トムトムは、カーナビゲーションおよびファイル管理システムの技術に関する特許のライセンス料としてマイクロソフトに支払う予定である。これにより、マイクロソフトが先月ワシントン西部地区連邦地方裁判所および国際貿易委員会に同社を相手取って起こした訴訟が事実上和解することになる、とマイクロソフトは月曜日に広報会社からの電子メールで発表した。

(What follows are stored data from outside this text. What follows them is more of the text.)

(* ===== verification/TomlEditParse.v ===== *)
(** What [ParseDocument] records: the spans of values and lines, in the order of
    the text, and the index of the paths; it returns. *)
From S2P Require Import Prelude GoUtf8 Scan TomlBase TomlString TomlNumber TomlKey Decoder DecoderSpec TomlTree TomlDocument TomlMarshal TomlEdit TomlEditPaths TomlEditSpans.

Section values.
Context {K : ScanKernels}.

(** ** The token after a key *)

Definition value_kind (k : TokenKind) : bool := ends_value k || isContainerStart k.

(** Comments keep the flags; every other scanner of values returns a token of a
    value. *)
Definition value_token (d : Decoder) (tok : rawToken) (d' : Decoder) : Prop :=
  value_kind (rt_Kind tok) = true ∨
  rt_Kind tok = TokenKindComment ∧ valueNoNewline d' = valueNoNewline d.

Definition scans_value (m : M rawToken) : Prop := ∀ d tok d', m d = (Ok tok, d') → value_token d tok d'.

Lemma scanArray_value : scans_value scanArrayStart ∧ scans_value scanArrayEnd.
Proof using Type. split; intros d tok d' H; left; unfold scanArrayStart, scanArrayEnd in H; scanner H. Qed.

Lemma scanInlineTable_value : scans_value scanInlineTableStart ∧ scans_value scanInlineTableEnd.
Proof using Type. split; intros d tok d' H; left; unfold scanInlineTableStart, scanInlineTableEnd in H; scanner H. Qed.

Lemma scanComment_value : scans_value scanComment.
Proof using Type. intros d tok d' [? [= _ E _ _ _ _]]%comment_keeps. by right. Qed.

Lemma scanValueToken_value : scans_value scanValueToken.
Proof using Type.
  intros d tok d' H. unfold scanValueToken in H. unfold mbind at 1, M_bind at 1, get in H. cbv zeta in H.
  destruct (_ || _).
  { left. assert (∀ r d1, scanString (off d) d = (Ok r, d1) → r.2 = TokenKindValueString) as Hstr.
    { intros r d1. unfold scanString. unfold mbind, M_bind, mret, M_ret, get. repeat (case_match; simplify_eq/=; try done).
      all: by intros; simplify_eq/=. }
    unfold mbind at 1, M_bind at 1 in H. destruct (scanString (off d) d) as [[[end_ kind]|e] d1]; [|done].
    pose proof (Hstr _ _ eq_refl) as Hkind. simpl in Hkind. subst kind. scanner H. }
  destruct (_ =b _); [by apply (proj1 scanArray_value)|]. destruct (_ =b _); [by apply (proj1 scanInlineTable_value)|].
  destruct (_ =b _); [by apply (proj2 scanArray_value)|]. destruct (_ =b _); [by apply (proj2 scanInlineTable_value)|].
  destruct (_ =b _); [by apply scanComment_value|].
  left. assert (∀ chunk, (classifyBareValue chunk).2 = ""%string → value_kind (classifyBareValue chunk).1.1 = true) as Hcl.
  { intros chunk. unfold classifyBareValue. by repeat case_match. }
  scanner H. match goal with E : classifyBareValue ?c = (?k, _, ?m) |- _ => specialize (Hcl c); rewrite E in Hcl; apply Hcl end.
  simpl. apply String.eqb_eq. by apply negb_false_iff.
Qed.

(** After a key and its blanks there is a value or a comment. *)
Lemma readToken_value d tok d' : wf d → flags_ok d → err d = None → valueNoNewline d = true →
  readToken d = (Ok tok, d') → value_token d tok d'.
Proof using Type.
  intros Hwf Hfl He Hv Hr. unfold readToken in Hr. rewrite He in Hr. cbn [readToken_loop] in Hr.
  rewrite readTokenStep_at in Hr by done. destruct (skipSpaces_spec d Hwf) as [Hsk Hdone].
  set (d1 := skipSpaces d) in *. destruct (sk_flags _ _ Hsk) as (E1 & E2 & E3 & E4 & E5).
  destruct (fl_value _ Hfl Hv) as (Hev & Hns & Hnl). rewrite Hev in E1. rewrite Hns in E3.
  assert (needLineEnd d1 = false) as Hnl1 by (destruct (needLineEnd d1); [|done]; rewrite E5 in Hnl; done).
  assert (∀ r d2, readTokenAt d1 = (Ok r, d2) → ∃ m t, scans_value m ∧ r = Some t ∧ m d1 = (Ok t, d2)) as Hat.
  { intros r d2. assert (∀ m, scans_value m → some_token m d1 = (Ok r, d2) → ∃ m t, scans_value m ∧ r = Some t ∧ m d1 = (Ok t, d2)) as Hsome.
    { intros m Hm. unfold some_token, mbind, M_bind, mret, M_ret. destruct (m d1) as [[t|?] ?] eqn:Em; [|done].
      intros [= <- <-]. by exists m, t. }
    assert (∀ msg o, syntaxError (A := option rawToken) msg o d1 ≠ (Ok r, d2)) as Hse.
    { intros msg o. unfold syntaxError. by destruct (computeLineCol d1 o). }
    unfold readTokenAt. unfold mbind at 1, M_bind at 1, get. cbv zeta. rewrite Hnl1, E1, andb_false_r. cbn [andb].
    destruct (_ <=? _).
    { unfold endOfInput, mbind, M_bind, get. rewrite E1. intros ?; exfalso; by eapply Hse. }
    unfold dispatch. unfold mbind at 1, M_bind at 1, get. cbv zeta. rewrite E1, E3, andb_false_r. cbn [negb andb].
    destruct (_ =b _); [apply Hsome, (proj1 scanArray_value)|]. destruct (_ =b _); [apply Hsome, (proj1 scanInlineTable_value)|].
    destruct (_ =b _); [apply Hsome, (proj2 scanArray_value)|]. destruct (_ =b _); [apply Hsome, (proj2 scanInlineTable_value)|].
    destruct (_ =b _); [apply Hsome, scanComment_value|].
    destruct (_ =b _); [intros ?; exfalso; by eapply Hse|]. destruct (_ =b _); [intros ?; exfalso; by eapply Hse|].
    apply Hsome, scanValueToken_value. }
  destruct (readTokenAt d1) as [[[t|]|e] d2]; [| |done].
  - injection Hr as -> ->. destruct (Hat _ _ eq_refl) as (m & t & Hm & [= <-] & Hmt).
    destruct (Hm _ _ _ Hmt) as [?|[? ?]]; [by left|right]. split; [done|congruence].
  - by destruct (Hat _ _ eq_refl) as (? & ? & _ & [=] & _).
Qed.

(** ** One token *)

(** What reading a token tells about the text and the flags. *)
Record reads (data : bytes) (d : Decoder) (tok : Token) (d' : Decoder) : Prop := {
  rd_inv : inv data d';
  rd_bytes : tok_Bytes tok = slice data (tok_Offset tok) (tok_Offset tok + length (tok_Bytes tok));
  rd_nonempty : 0 < length (tok_Bytes tok);
  rd_span : tokenSpan tok = (tok_Offset tok, tok_Offset tok + length (tok_Bytes tok));
  rd_off : off d ≤ tok_Offset tok ∧ tok_Offset tok + length (tok_Bytes tok) ≤ off d' ≤ length data;
  rd_newline : needLineEnd d = true →
    newline_in data (off d) (tok_Offset tok) ∨ tok_Kind tok = TokenKindComment ∧ needLineEnd d' = true;
  rd_value : valueNoNewline d = true →
    value_kind (tok_Kind tok) = true ∨ tok_Kind tok = TokenKindComment ∧ valueNoNewline d' = true;
  rd_ends : ends_value (tok_Kind tok) = true → needLineEnd d' = (length (containerStack d') =? 0);
  rd_key : tok_Kind tok = TokenKindKey → ¬ newline_at data (tok_Offset tok) ∧ valueNoNewline d' = true;
}.

Lemma ReadToken_reads data d tok d' : inv data d → ReadToken d = (Ok tok, d') → reads data d tok d'.
Proof using Type.
  intros Hi Hr. pose proof (inv_ReadToken_slices _ _ _ _ Hi Hr) as (Hb & Hne & Ho1 & Ho2 & Ho3 & _).
  pose proof (inv_ReadToken _ _ _ _ Hi Hr) as Hi'.
  assert (0 < length (tok_Bytes tok)) as Hlen by (destruct (tok_Bytes tok); simpl; [done|lia]).
  rewrite ReadToken_eq in Hr. destruct (readToken d) as [[rt|e] d1] eqn:Hrt; [|done].
  destruct (inv_readToken _ _ _ _ Hi Hrt) as (_ & He & _ & _). destruct Hi as (Hbuf & Hwf & Hfl & _).
  specialize (Hfl He). pose proof (readToken_scanned _ _ _ Hrt) as [Hends Hkey].
  pose proof (readToken_line_end d rt d1 Hwf Hfl He) as Hline.
  pose proof (readToken_value d rt d1 Hwf Hfl He) as Hval.
  injection Hr as <- <-. simpl in *. split; simpl; try done.
  - unfold tokenSpan, spanForToken. simpl. destruct (_ <=? _) eqn:E; [|done]. apply Nat.leb_le in E. lia.
  - intros Hn. rewrite <-Hbuf. by apply Hline.
  - intros Hv. destruct (Hval Hv Hrt) as [?|[? E]]; [by left|right]. by rewrite E.
  - intros Hk. destruct (Hkey Hk) as [Hnl Hv]. split; [|done]. intros (c & Hc & Hcn).
    assert (rt_Bytes rt !!! 0 = c) as E; [|congruence]. apply list_lookup_total_correct. rewrite Hb, lookup_slice by lia.
    by rewrite Nat.add_0_r.
Qed.

(** ** Values *)

(** A value that was read lies between two offsets; when it leaves no container
    open, the end of its line has to follow. *)
Definition value_read (data : bytes) (d : Decoder) (start end_ : nat) (d' : Decoder) : Prop :=
  inv data d' ∧ off d ≤ start < end_ ∧ end_ ≤ off d' ≤ length data ∧
  (containerStack d' = [] → needLineEnd d' = true).

Lemma stack_line d : needLineEnd d = (length (containerStack d) =? 0) → containerStack d = [] → needLineEnd d = true.
Proof using Type. by intros -> ->. Qed.

Lemma readContainer_spec data fuel : ∀ d a i end_ e d', inv data d → end_ ≤ off d →
  readContainer fuel a i end_ d = (Ok e, d') →
  inv data d' ∧ end_ ≤ e ≤ off d' ∧ off d ≤ off d' ∧
  if (0 <b a) || (0 <b i) then containerStack d' = [] → needLineEnd d' = true else d' = d.
Proof using Type.
  induction fuel as [|fuel IH]; intros d a i end_ e d' Hi He Hr; [done|]. cbn [readContainer] in Hr.
  destruct ((0 <b a) || (0 <b i)) eqn:Hdepth.
  2:{ injection Hr as <- <-. split_and!; [done|lia|lia|lia|done]. }
  destruct (ReadToken d) as [[tok|e1] d1] eqn:Ht; [|done].
  destruct (ReadToken_reads _ _ _ _ Hi Ht) as [Hi1 _ Hlen Hsp Ho _ _ Hends _]. rewrite Hsp in Hr. simpl in Hr.
  apply IH in Hr as (Hi' & He' & Ho' & Hrest); [|done|lia]. split_and!; [done|lia|lia|lia|].
  destruct ((0 <b arrayDepthStep _ _) || _) eqn:Hmore; [done|]. subst d'. apply stack_line, Hends.
  destruct (tok_Kind tok); simpl in *; (done || lia).
Qed.

Lemma readValue_spec data fuel : ∀ d start end_ k d', inv data d → valueNoNewline d = true →
  readValue fuel d = (Ok (start, end_, k), d') → value_read data d start end_ d'.
Proof using Type.
  induction fuel as [|fuel IH]; intros d start end_ k d' Hi Hv Hr; [done|]. cbn [readValue] in Hr.
  destruct (ReadToken d) as [[tok|e1] d1] eqn:Ht; [|done].
  destruct (ReadToken_reads _ _ _ _ Hi Ht) as [Hi1 _ Hlen Hsp Ho _ Hval Hends _].
  case_bool_decide as Hc.
  { destruct (Hval Hv) as [Hk|[_ Hv1]]; [by rewrite Hc in Hk|].
    destruct (IH _ _ _ _ _ Hi1 Hv1 Hr) as (? & ? & ? & ?). split_and!; (done || lia). }
  rewrite Hsp in Hr. destruct (isContainerStart (tok_Kind tok)) eqn:Hst.
  - cbv zeta in Hr. destruct (if bool_decide (tok_Kind tok = TokenKindArrayStart) then (1, 0)%Z else (0, 1)%Z) as [a i] eqn:Hai.
    assert ((0 <b a) || (0 <b i) = true) as Hd by (case_bool_decide; by simplify_eq).
    destruct (readContainer _ a i _ d1) as [[e|e] d2] eqn:Hrc; [|done]. injection Hr as <- <- _ <-.
    apply (readContainer_spec data) in Hrc as (Hi2 & He & Ho2 & Hn); [|done|lia]. rewrite Hd in Hn.
    assert (off d2 ≤ length data) by (destruct Hi2 as (<- & Hw & _); apply Hw). split_and!; (done || lia).
  - injection Hr as <- <- _ <-. split_and!; [done|lia|lia|lia|lia|]. apply stack_line, Hends.
    destruct (Hval Hv) as [Hk|[? _]]; [|done]. unfold value_kind in Hk. by rewrite Hst, orb_false_r in Hk.
Qed.
End values.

しかし、マイクロソフトは、トムトムがバージニア州東部地区連邦地方裁判所でマイクロソフトを相手取った訴訟の中心となった「Microsoft Streets and Trips」関連の4件の特許使用料をトムトムに支払っていない。今月初めに提起されたこの訴訟は、マイクロソフトの訴訟に対する反発として提起された。
契約の具体的な金銭的条件は明らかにされていない。
この結果はオープンソースコミュニティに影響を及ぼす可能性がある。マイクロソフトがトムトムを提訴した際、オープンソースコミュニティは、同社が特許侵害を主張し、オープンソース、特にLinuxへの攻撃を再開するのではないかと懸念していた。マイクロソフトの訴訟の中心となっている特許は、トムトムの携帯機器で動作するLinux OSのバージョンに含まれる技術に関するものであり、マイクロソフトはLinuxが235件以上の特許を侵害しているという大胆な主張を展開している。
マイクロソフトは、今回の訴訟はLinuxとは無関係であり、特定の技術をめぐる両社間の意見の相違であると主張している。オープンソース推進派の中には偏見を持たぬよう努める者もいたものの、コミュニティからは、この訴訟が、マイクロソフトが過去1年半にわたりオープンソース・プロジェクトへの寄付や、コミュニティとの連絡役を務めるプラットフォーム戦略グループの設立などを通じて築き上げてきたオープンソースに対する友好的な姿勢を覆すものになるのではないかとの懸念が広がっていた。
契約条件によると、トムトムは2年以内に、マイクロソフトの知的財産権を侵害する2件のファイル管理システム特許に関連する機能を自社製品から削除する。同社は、この期間中、顧客はマイクロソフトからの特許侵害訴訟から保護されると述べている。
マイクロソフトによると、トムトムが自社のデバイスで使用している他の3つのファイル管理システム特許も、GPLv2(一般公衆利用許諾書バージョン2)に準拠して実装されている限り、訴訟の対象となっている。
トムトムの知的財産戦略および取引担当ディレクターのピーター・スポークス氏は声明の中で、同社がマイクロソフトとの契約条件に基づいてGPLv2に準拠していることは、オープンソースコミュニティに対するトムトムのコミットメントを再確認するものだと述べている。
マイクロソフトのコーポレートバイスプレジデント兼知的財産およびライセンス担当副法務顧問のオラシオ・グティエレス氏は声明の中で、トムトムが法廷外での解決を選択したことを嬉しく思うとともに、オープンソースコードと独自仕様のコードの両方を含む製品を開発している企業を含む多くの企業がすでに問題の特許のライセンスを取得していることを喜ばしく思うと述べた。